Top of DATA FOR THIS TASK
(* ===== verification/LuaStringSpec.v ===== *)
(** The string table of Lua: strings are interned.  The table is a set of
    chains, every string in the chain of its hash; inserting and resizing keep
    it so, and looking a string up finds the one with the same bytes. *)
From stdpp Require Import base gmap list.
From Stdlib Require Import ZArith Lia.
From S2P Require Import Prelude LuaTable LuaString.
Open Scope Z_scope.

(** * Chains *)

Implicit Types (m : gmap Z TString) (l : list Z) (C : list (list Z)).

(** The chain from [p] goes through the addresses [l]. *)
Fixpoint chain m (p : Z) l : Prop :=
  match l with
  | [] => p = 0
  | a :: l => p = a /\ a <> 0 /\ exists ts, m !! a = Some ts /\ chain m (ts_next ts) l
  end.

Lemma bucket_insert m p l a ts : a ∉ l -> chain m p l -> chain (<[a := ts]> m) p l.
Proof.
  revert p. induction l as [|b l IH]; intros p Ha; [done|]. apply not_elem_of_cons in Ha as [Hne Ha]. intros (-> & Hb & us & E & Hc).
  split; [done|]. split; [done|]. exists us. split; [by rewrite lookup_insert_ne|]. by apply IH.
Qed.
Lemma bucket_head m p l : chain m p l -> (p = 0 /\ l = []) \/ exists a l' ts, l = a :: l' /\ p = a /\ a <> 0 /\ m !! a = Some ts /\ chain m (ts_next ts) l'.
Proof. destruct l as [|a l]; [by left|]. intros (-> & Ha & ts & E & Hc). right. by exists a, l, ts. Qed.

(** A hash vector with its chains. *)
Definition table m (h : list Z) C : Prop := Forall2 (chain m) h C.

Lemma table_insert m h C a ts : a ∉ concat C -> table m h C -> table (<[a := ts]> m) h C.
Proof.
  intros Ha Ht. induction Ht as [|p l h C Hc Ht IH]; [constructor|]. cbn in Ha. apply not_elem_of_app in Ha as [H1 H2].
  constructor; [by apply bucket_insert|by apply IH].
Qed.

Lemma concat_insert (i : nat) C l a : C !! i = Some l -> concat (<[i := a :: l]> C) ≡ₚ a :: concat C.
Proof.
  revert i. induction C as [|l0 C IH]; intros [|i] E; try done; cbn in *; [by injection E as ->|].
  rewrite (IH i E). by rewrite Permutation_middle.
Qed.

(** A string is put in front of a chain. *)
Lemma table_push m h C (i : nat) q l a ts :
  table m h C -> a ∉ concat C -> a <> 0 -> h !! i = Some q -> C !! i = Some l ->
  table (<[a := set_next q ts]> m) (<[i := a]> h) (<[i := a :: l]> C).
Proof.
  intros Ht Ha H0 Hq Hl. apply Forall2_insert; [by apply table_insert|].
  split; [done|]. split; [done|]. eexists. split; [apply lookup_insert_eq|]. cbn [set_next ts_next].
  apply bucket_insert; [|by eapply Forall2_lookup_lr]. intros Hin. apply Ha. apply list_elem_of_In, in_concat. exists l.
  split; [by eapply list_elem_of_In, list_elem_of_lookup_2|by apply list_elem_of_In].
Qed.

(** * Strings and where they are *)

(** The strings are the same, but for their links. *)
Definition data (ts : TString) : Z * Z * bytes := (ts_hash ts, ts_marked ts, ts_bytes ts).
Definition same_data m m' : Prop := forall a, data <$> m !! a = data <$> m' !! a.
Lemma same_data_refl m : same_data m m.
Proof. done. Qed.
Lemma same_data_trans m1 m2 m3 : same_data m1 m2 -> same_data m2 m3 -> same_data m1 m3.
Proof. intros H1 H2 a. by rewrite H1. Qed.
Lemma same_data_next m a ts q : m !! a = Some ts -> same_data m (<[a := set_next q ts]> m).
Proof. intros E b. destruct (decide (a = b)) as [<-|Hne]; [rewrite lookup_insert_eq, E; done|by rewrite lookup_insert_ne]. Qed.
Bottom of DATA FOR THIS TASK
Top of DATA FOR THIS TASK
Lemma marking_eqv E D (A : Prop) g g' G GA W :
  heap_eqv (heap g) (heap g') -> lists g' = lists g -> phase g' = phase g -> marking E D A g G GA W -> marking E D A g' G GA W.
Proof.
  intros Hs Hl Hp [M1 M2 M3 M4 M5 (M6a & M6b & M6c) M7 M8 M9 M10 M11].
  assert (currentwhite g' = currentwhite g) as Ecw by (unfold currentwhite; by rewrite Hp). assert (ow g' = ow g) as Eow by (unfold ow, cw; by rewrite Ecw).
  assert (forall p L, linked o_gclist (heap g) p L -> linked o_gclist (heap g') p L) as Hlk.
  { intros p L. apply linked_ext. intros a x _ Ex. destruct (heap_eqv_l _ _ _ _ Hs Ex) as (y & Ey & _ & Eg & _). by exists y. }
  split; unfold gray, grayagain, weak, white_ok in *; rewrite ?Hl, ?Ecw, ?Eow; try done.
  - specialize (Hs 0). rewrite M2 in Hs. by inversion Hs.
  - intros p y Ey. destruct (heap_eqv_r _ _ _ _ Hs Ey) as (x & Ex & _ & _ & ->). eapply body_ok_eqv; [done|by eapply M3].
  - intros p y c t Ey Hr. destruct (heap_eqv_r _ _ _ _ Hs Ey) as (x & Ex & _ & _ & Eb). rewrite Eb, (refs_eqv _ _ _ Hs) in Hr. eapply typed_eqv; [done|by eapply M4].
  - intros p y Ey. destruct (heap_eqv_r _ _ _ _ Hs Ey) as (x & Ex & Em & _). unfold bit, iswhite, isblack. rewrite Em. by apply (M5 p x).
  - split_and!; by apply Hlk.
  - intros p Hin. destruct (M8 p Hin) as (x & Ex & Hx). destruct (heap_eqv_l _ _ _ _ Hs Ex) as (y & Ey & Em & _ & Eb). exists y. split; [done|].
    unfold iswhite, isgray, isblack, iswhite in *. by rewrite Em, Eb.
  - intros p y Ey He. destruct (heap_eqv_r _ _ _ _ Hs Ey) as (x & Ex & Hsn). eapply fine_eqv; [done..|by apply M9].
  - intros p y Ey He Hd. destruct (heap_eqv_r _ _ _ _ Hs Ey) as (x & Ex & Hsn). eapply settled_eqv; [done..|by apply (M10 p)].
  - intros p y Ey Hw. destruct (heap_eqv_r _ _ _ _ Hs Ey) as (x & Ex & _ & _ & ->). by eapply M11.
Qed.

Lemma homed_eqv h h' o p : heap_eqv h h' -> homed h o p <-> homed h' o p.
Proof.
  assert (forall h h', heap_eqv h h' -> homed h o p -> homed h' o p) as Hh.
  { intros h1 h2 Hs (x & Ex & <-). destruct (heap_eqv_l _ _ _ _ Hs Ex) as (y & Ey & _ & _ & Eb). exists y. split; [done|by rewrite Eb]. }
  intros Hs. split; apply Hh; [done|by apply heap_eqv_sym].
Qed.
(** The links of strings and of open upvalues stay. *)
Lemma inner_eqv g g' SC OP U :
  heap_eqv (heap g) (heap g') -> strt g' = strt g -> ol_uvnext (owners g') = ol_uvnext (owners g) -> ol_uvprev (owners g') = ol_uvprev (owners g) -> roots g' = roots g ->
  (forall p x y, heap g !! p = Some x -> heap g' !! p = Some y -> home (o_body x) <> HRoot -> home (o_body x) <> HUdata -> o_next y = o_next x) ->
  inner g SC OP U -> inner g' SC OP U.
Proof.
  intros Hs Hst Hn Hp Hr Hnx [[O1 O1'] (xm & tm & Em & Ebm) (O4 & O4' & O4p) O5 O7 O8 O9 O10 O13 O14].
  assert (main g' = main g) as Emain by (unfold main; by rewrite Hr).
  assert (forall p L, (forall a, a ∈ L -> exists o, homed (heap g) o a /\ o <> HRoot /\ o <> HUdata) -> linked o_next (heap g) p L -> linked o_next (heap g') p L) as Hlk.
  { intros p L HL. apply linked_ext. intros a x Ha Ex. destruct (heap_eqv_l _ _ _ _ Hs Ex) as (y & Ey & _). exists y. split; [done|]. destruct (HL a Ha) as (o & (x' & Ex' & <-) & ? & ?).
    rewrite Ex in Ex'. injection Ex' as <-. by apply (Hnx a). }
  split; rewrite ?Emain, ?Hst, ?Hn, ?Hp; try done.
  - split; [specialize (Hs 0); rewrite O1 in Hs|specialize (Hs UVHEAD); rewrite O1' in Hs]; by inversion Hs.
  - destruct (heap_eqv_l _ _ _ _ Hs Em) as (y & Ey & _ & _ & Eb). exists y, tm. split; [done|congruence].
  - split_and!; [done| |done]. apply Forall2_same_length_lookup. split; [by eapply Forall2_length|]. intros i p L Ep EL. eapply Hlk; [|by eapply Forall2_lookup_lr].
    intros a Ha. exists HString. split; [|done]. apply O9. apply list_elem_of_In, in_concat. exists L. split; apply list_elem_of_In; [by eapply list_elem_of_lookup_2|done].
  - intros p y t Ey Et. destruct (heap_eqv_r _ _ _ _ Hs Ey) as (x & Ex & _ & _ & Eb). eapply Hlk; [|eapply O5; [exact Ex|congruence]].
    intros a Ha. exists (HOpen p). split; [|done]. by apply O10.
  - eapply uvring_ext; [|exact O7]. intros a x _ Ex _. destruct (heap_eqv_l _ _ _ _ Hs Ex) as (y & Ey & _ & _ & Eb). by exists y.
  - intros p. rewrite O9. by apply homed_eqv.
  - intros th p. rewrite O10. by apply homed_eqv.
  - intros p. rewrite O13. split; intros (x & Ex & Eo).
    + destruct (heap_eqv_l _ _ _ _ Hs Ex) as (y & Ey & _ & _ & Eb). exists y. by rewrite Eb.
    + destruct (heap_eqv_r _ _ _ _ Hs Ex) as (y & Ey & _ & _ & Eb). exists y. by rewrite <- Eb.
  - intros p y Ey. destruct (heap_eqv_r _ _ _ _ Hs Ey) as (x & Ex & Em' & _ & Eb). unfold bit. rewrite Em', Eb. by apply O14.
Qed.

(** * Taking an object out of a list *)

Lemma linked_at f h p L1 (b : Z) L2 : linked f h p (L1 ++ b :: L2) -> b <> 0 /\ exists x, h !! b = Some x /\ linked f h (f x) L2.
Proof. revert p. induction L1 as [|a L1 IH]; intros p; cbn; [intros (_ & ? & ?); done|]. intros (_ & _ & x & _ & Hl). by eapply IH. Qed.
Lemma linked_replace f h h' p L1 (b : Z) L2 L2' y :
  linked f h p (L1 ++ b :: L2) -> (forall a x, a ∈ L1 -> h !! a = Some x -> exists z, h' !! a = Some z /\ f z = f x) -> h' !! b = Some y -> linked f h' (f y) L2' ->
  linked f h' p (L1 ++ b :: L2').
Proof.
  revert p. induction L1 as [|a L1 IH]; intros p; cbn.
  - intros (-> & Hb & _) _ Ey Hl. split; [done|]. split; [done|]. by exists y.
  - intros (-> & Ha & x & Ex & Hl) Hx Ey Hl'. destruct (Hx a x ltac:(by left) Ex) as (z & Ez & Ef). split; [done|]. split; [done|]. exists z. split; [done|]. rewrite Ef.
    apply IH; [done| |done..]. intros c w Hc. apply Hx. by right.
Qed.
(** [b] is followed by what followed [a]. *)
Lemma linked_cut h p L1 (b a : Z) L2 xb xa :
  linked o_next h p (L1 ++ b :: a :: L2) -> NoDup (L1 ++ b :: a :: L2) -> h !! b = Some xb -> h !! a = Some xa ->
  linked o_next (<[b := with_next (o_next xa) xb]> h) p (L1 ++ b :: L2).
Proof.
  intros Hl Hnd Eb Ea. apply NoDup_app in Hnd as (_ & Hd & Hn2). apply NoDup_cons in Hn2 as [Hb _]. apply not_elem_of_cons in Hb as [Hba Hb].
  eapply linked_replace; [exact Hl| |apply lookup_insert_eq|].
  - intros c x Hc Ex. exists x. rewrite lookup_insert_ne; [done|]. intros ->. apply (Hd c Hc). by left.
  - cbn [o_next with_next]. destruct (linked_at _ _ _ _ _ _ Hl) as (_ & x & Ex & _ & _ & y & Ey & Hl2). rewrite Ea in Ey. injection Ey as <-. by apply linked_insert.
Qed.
Bottom of DATA FOR THIS TASK
The word "Prop" appears in how many lines of the data? Answer with only the number.

** ANSWER FOR THE TASK **
4